Books and Learning, Business

Bung, Sekarang Eranya Horizontal Marketing! (Belajar dari Kasus Prita vs RS Omni International)

Pagi ini saya buka Facebook dan menemukan cause yang mendukung Prita, seorang ibu rumah tangga yang tengah di tahan di Lapas Wanita Tangerang gara-gara menulis keluhan pelayanan rumah sakit Omni International Alam Sutera di sebuah milis. Jumlah pendukungnya sudah mencapai 18.000 orang!
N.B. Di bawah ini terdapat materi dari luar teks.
Lemma obj_ok_same s s' b : same_at s s' b → obj_ok s b → obj_ok s' b.
Proof.
  intros Hs. pose proof (users_same _ _ _ Hs) as Hu. destruct Hs as [Hh Ht He Hn].
  unfold obj_ok. rewrite Hh. destruct (heap (locker s) !! b) as [lc|].
  - intros [[E C M U] Hb]. split; [|lia]. split.
    + intros i. by rewrite He, Hu.
    + by rewrite Hu.
    + rewrite M. split; intros [t H]; exists t; by apply Ht.
    + intros t1 t2 H1 H2. apply U; by apply Ht.
  - intros [E U]. split; [intros i; by rewrite He|].
    intros t p Hp Hb. apply (U t p); [by apply Ht|done].
Qed.

Lemma inv_step_at s s' a :
  Inv s → (∀ b, b ≠ a → same_at s s' b) → obj_ok s' a → Inv s'.
Proof. intros I Hsame Ha b. destruct (decide (b = a)) as [->|]; eauto using obj_ok_same. Qed.

Lemma inv_initial : Inv initial.
Proof.
  intros a. unfold obj_ok; simpl. rewrite lookup_empty. split; simpl; intros *; by rewrite lookup_empty.
Qed.

Lemma inv_next_free s : Inv s → heap (locker s) !! next (locker s) = None.
Proof.
  intros I. specialize (I (next (locker s))). unfold obj_ok in I.
  destruct (heap (locker s) !! next (locker s)); [destruct I; lia|done].
Qed.

(** The goroutine [t] refers to a live object, which the table lists. *)
Lemma inv_thread s t p :
  Inv s → threads s !! t = Some p →
  ∃ lc, heap (locker s) !! pc_addr p = Some lc ∧ live_ok s (pc_addr p) lc ∧
        (pc_addr p < next (locker s))%positive.
Proof.
  intros I Ht. specialize (I (pc_addr p)). unfold obj_ok in I.
  destruct (heap (locker s) !! pc_addr p) as [lc|]; [naive_solver|].
  destruct I as [_ U]. by destruct (U t p Ht).
Qed.

Lemma inv_entry s i a :
  Inv s → lockedContracts (locker s) !! i = Some a →
  ∃ lc, heap (locker s) !! a = Some lc ∧ live_ok s a lc ∧ id lc = i ∧
        (a < next (locker s))%positive.
Proof.
  intros I Hi. specialize (I a). unfold obj_ok in I.
  destruct (heap (locker s) !! a) as [lc|].
  - destruct I as [O ?]. exists lc. split_and!; try done. symmetry. by apply (ok_entry _ _ _ O).
  - destruct I as [E _]. by destruct (E i).
Qed.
Kompas dan beberapa media televisi juga memberitakannya. Heboh dan beritanya menjalar menjadi virus ke mana-mana.

Secara hukum, pihak RS Omni menang dan berhasil memenjarakan ibu dua anak yang masih berusian 1 dan 3 tahun ini. Tapi secara opini, rumah sakit ini telah babak belur dan menjadi bulan-bulanan opini di masyarakat khususnya di ranah online. Kalau tidak bijak bersikap dan bertindak, rumah sakit ini dari “kehilangan kambing” bisa menjadi “kehilangan sapi”.

Saya jadi teringat dengan bukunya Mas Yuswohady berjudul CROWD, Marketing Becomes Horizontal. Menurutnya, kelahiran web technologies seperti blog, mailing list, social networking seperti Facebook, internet messenger telah mengubah DNA konsumen. Tools tersebut telah membebaskan potensi konsumen untuk berkomunikasi, berinteraksi, berbagi dan berkomunitas.
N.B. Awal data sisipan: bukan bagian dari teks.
(* ===== verification/Alerts.v ===== *)
(** * Alerts (src/alerts/alerts.go)

    The in-memory alert manager: alerts by id, listed with the most recent
    first. Every operation is one critical section of [Manager.mu]. *)

From S2P Require Import Prelude.
From stdpp Require Import sorting fin_maps.

(** ** Severities *)

(** [Severity] is a [uint8]. *)
Abbreviation Severity := Z (only parsing).
Definition SeverityInfo : Severity := 1%Z.
Definition SeverityWarning : Severity := 2%Z.
Definition SeverityError : Severity := 3%Z.
Definition SeverityCritical : Severity := 4%Z.

Definition Severity_String (s : Severity) : result string :=
  if (s =? SeverityInfo)%Z then Ok "info"%string
  else if (s =? SeverityWarning)%Z then Ok "warning"%string
  else if (s =? SeverityError)%Z then Ok "error"%string
  else if (s =? SeverityCritical)%Z then Ok "critical"%string
  else Panic.

Definition Severity_UnmarshalText (b : string) : result Severity :=
  if String.eqb b "info" then Ok SeverityInfo
  else if String.eqb b "warning" then Ok SeverityWarning
  else if String.eqb b "error" then Ok SeverityError
  else if String.eqb b "critical" then Ok SeverityCritical
  else Err (EMsg ("unrecognized severity " +:+ b)).

(** The quote character, what [%q] prints for a text that needs no escapes, and
    [strings.Trim] of quotes. *)
Definition dquote : Ascii.ascii := Ascii.ascii_of_nat 34.
Definition quoted (s : string) : string := String dquote (s +:+ String dquote "").
Fixpoint trim_left (s : string) : string :=
  match s with String c s' => if Ascii.eqb c dquote then trim_left s' else s | EmptyString => s end.
Definition trim_quotes (s : string) : string :=
  String.rev (trim_left (String.rev (trim_left s))).

Definition Severity_MarshalJSON (s : Severity) : result string := str ← Severity_String s; mret (quoted str).
Definition Severity_UnmarshalJSON (b : string) : result Severity :=
  let status := trim_quotes b in
  if String.eqb status "info" then Ok SeverityInfo
  else if String.eqb status "warning" then Ok SeverityWarning
  else if String.eqb status "error" then Ok SeverityError
  else if String.eqb status "critical" then Ok SeverityCritical
  else Err (EMsg ("unrecognized severity: " +:+ status)).

(** ** The manager *)

Section alerts.
(** The values of [Data map[string]any] are opaque. *)
Context {Data : Type}.

Record Alert := mkAlert {
  ID : Hash256;
  AlertSeverity : Severity;
  Message : string;
  AlertData : Data;
  Timestamp : Z }.

(** [Manager.alerts] *)
Abbreviation Manager := (gmap Hash256 Alert) (only parsing).
Definition NewManager : Manager := ∅.

Record alertQueryOpts := mkAlertOpts { OptSeverity : option Severity }.
Definition WithSeverity (severity : Severity) : alertQueryOpts → alertQueryOpts :=
  λ _, mkAlertOpts (Some severity).

Definition validateOffsetLimit (offset limit : Z) : option error :=
  if (offset <? 0)%Z then Some (EMsg "offset can not be negative")
  else if (limit <? 0)%Z then Some (EMsg "limit can not be negative")
  else None.

(** [range m.alerts] visits the map in any order and [sort.Slice] leaves equal
    timestamps in any order: [order] is what the two together produce from the
    filtered alerts. *)
Variable order : list Alert → list Alert.

Definition selects (options : alertQueryOpts) (a : Alert) : bool :=
  match OptSeverity options with Some s => (AlertSeverity a =? s)%Z | None => true end.

Definition Alerts (m : Manager) (offset limit : Z) (opts : list (alertQueryOpts → alertQueryOpts)) : result (list Alert) :=
  match validateOffsetLimit offset limit with
  | Some e => Err e
  | None =>
      let options := foldl (λ o f, f o) (mkAlertOpts None) opts in
      let filtered := order (filter (λ a, selects options a = true) (map_to_list m).*2) in
      if (offset >=? Z.of_nat (length filtered))%Z then Ok []
      else
        let filtered := drop (Z.to_nat offset) filtered in
        if (limit >? 0)%Z && (limit <? Z.of_nat (length filtered))%Z
        then Ok (take (Z.to_nat limit) filtered) else Ok filtered
  end.

Definition ErrNotFound : string := "alert not found".

Definition GetAlert (m : Manager) (id : Hash256) : result Alert :=
  match m !! id with Some a => Ok a | None => Err (ESentinel ErrNotFound) end.

Definition DismissAlerts (ids : list Hash256) (m : Manager) : Manager :=
  foldl (λ m id, delete id m) m ids.

Definition RegisterAlert (alert : Alert) (m : Manager) : result unit * Manager :=
  if (ID alert =? 0)%N then (Err (EMsg "cannot register alert with zero id"), m)
  else if time_IsZero (Timestamp alert) then (Err (EMsg "cannot register alert with zero timestamp"), m)
  else if (AlertSeverity alert =? 0)%Z then (Err (EMsg "cannot register alert without severity"), m)
  else (Ok tt, <[ID alert := alert]> m).

(** ** Paging *)

Definition newest_first : relation Alert := λ a b, (Timestamp b ≤ Timestamp a)%Z.

(** What [order] may do: any permutation that is sorted. *)
Definition sorts : Prop := ∀ l, order l ≡ₚ l ∧ Sorted newest_first (order l).

(** The [n]-th page of [size] alerts. *)
Definition page (l : list Alert) (offset limit : Z) : list Alert :=
  let l := drop (Z.to_nat offset) l in if (limit =? 0)%Z then l else take (Z.to_nat limit) l.

Lemma Alerts_page m offset limit opts :
  (0 ≤ offset)%Z → (0 ≤ limit)%Z →
  Alerts m offset limit opts =
    Ok (page (order (filter (λ a, selects (foldl (λ o f, f o) (mkAlertOpts None) opts) a = true) (map_to_list m).*2)) offset limit).
Proof.
  intros Ho Hl. unfold Alerts, validateOffsetLimit, page.
  destruct (Z.ltb_spec offset 0); [lia|]. destruct (Z.ltb_spec limit 0); [lia|].
  set (l := order _). destruct (Z.geb_spec offset (Z.of_nat (length l))) as [Hge|Hlt].
  - rewrite drop_ge by lia. by destruct (limit =? 0)%Z; rewrite ?take_nil.
  - destruct (Z.eqb_spec limit 0) as [->|Hne]; [done|]. destruct (Z.gtb_spec limit 0); [|lia]. simpl.
    destruct (Z.ltb_spec limit (Z.of_nat (length (drop (Z.to_nat offset) l)))); [done|].
    rewrite take_ge; [done|lia].
Qed.
End alerts.

(** ** Properties *)

(** Listing alerts is a faithful view of what was registered and not
    dismissed: with no limit and no options the list is a permutation of the
    registered alerts, sorted with the most recent first; an alert registered
    last under its id is the one [Alert] returns, a dismissed one is not found,
    and pages of any size cut consecutive pieces from the sorted list. *)
Theorem alerts_spec {Data} (order : list (Alert (Data:=Data)) → list Alert) (m : gmap Hash256 (Alert (Data:=Data))) (a : Alert) (ids : list Hash256) :
  sorts order →
  (∃ l, Alerts order m 0 0 [] = Ok l ∧ l ≡ₚ (map_to_list m).*2 ∧ Sorted newest_first l ∧
     ∀ offset limit, (0 ≤ offset)%Z → (0 < limit)%Z →
       Alerts order m offset limit [] = Ok (take (Z.to_nat limit) (drop (Z.to_nat offset) l))) ∧
  (∀ m', RegisterAlert a m = (Ok tt, m') →
     GetAlert m' (ID a) = Ok a ∧ ∀ j, j ≠ ID a → GetAlert m' j = GetAlert m j) ∧
  (∀ i, GetAlert (DismissAlerts ids m) i = if bool_decide (i ∈ ids) then Err (ESentinel ErrNotFound) else GetAlert m i).
Proof.
  intros Hs. split_and!.
  - assert (filter (λ a, selects (mkAlertOpts None) a = true) (map_to_list m).*2 = (map_to_list m).*2) as Hf.
    by by apply filter_all.
    eexists. rewrite Alerts_page by done. simpl. rewrite Hf. split; [done|]. split_and!; [apply Hs..|].
    intros offset limit Ho Hl. rewrite Alerts_page by lia. simpl. rewrite Hf. unfold page.
    destruct (Z.eqb_spec limit 0); [lia|]. by rewrite drop_0.
  - unfold RegisterAlert, GetAlert. intros m' H. repeat case_match; simplify_eq/=;
      rewrite ?lookup_insert_eq in *; simplify_eq; (split; [done|]); intros j Hj; by rewrite lookup_insert_ne.
  - unfold GetAlert, DismissAlerts. intros i. revert m. induction ids as [|x ids IH]; intros m; simpl; [done|].
    rewrite IH. destruct (decide (i = x)) as [->|Hne].
    + rewrite lookup_delete_eq. rewrite (bool_decide_eq_true_2 (x ∈ x :: ids)) by by left. by destruct (bool_decide _).
    + rewrite lookup_delete_ne by done. erewrite (bool_decide_ext (i ∈ x :: ids)); [done|]. set_solver.
Qed.

(** A severity's JSON form round-trips for the four severities, and printing
    any other severity panics. *)
Theorem severity_roundtrip (s : Severity) :
  (1 ≤ s ≤ 4 → ∃ b, Severity_MarshalJSON s = Ok b ∧ Severity_UnmarshalJSON b = Ok s)%Z ∧
  (¬ (1 ≤ s ≤ 4) → Severity_MarshalJSON s = Panic)%Z.
Proof.
  split.
  - intros H. assert (s = 1 ∨ s = 2 ∨ s = 3 ∨ s = 4)%Z as [->|[->|[->| ->]]] by lia; eexists; by split.
  - intros H. unfold Severity_MarshalJSON, Severity_String, SeverityInfo, SeverityWarning, SeverityError, SeverityCritical.
    repeat (case_match; [lia|]). done.
Qed.

Module AlertsWitness.

#[local] Instance newest_first_dec : RelDecision (newest_first (Data:=unit)).
Proof. intros a b. unfold newest_first. apply _. Defined.
#[local] Instance newest_first_total : Total (newest_first (Data:=unit)).
Proof. intros a b. unfold newest_first. lia. Qed.

Definition alert (i : N) (t : Z) : Alert := mkAlert (Data:=unit) i SeverityWarning "Host(s) are stuck" tt t.
Definition m0 : gmap N (Alert (Data:=unit)) := {[ 1%N := alert 1 10; 2%N := alert 2 30; 3%N := alert 3 20 ]}.
Definition sort (l : list (Alert (Data:=unit))) : list Alert := merge_sort newest_first l.

Lemma sort_sorts : sorts sort.
Proof. intros l. split; [apply merge_sort_Permutation|apply Sorted_merge_sort, _]. Qed.

Example alerts_spec_witness :
  (∃ l, Alerts sort m0 0 0 [] = Ok l ∧ l ≡ₚ (map_to_list m0).*2 ∧ Sorted newest_first l ∧
     ∀ offset limit, (0 ≤ offset)%Z → (0 < limit)%Z →
       Alerts sort m0 offset limit [] = Ok (take (Z.to_nat limit) (drop (Z.to_nat offset) l))) ∧
  (∀ m', RegisterAlert (alert 4 40) m0 = (Ok tt, m') →
     GetAlert m' 4%N = Ok (alert 4 40) ∧ ∀ j, j ≠ 4%N → GetAlert m' j = GetAlert m0 j) ∧
  (∀ i, GetAlert (DismissAlerts [2%N] m0) i =
     if bool_decide (i ∈ [2%N]) then Err (ESentinel ErrNotFound) else GetAlert m0 i).
Proof. exact (alerts_spec sort m0 (alert 4 40) [2%N] sort_sorts). Defined.

Example alerts_page : Alerts sort m0 1 1 [] = Ok [alert 3 20].
Proof. vm_compute. reflexivity. Qed.

End AlertsWitness.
Akibatnya, secara natural konsumen pun bermetamorfose menjadi mahluk yang semakin mengelompok, berinteraksi intens satu sama lain, dan berkomunitas – membentuk crowd.

Ketika konsumen berubah, maka pendekatan pemasaran pun harus diputar haluan. Perusahaan harus bisa menemukan strategi baru dan meramu sumber-sumber kesuksesan baru.

Menurut Mas Siwo – demikian ia biasa dipanggil – ada dua elemen penting pemasaran masa depan, yaitu word of mouth (sering disebut “evangelism” atau net promoter) dan komunitas pelanggan.

Saya sendiri sebagai pelaku bisnis online dengan webstore Manet sejak 2003 juga merasakan perubahan konsumen ini. Terakhir, saya dikagetkan oleh sebuah komentar di blog saya dari seorang pelanggan yang kecewa.

Ia menuliskan kekecewaannya terhadap pelayanan kami karena jaminan uang kembali belum juga diterimanya. Saya pun sempat panik, mengingat blog itu dibaca oleh 500-an orang setiap harinya. Ini bisa menjadi word of mouth yang buruk buat pelayana Manet.

Setelah saya cek, ternyata kesalahan bukan di pihak kami, melainkan di pihak bank penerima di tempat pelanggan itu. Akhirnya ia pun minta maaf dan menyesali perbuatannya.

Tapi, nasi sudah jadi bubur. The damage is already done. Semua pembaca blog saya pasti membaca keluhan itu. Padahal, jumlah uangnya sendiri tidaklah seberapa.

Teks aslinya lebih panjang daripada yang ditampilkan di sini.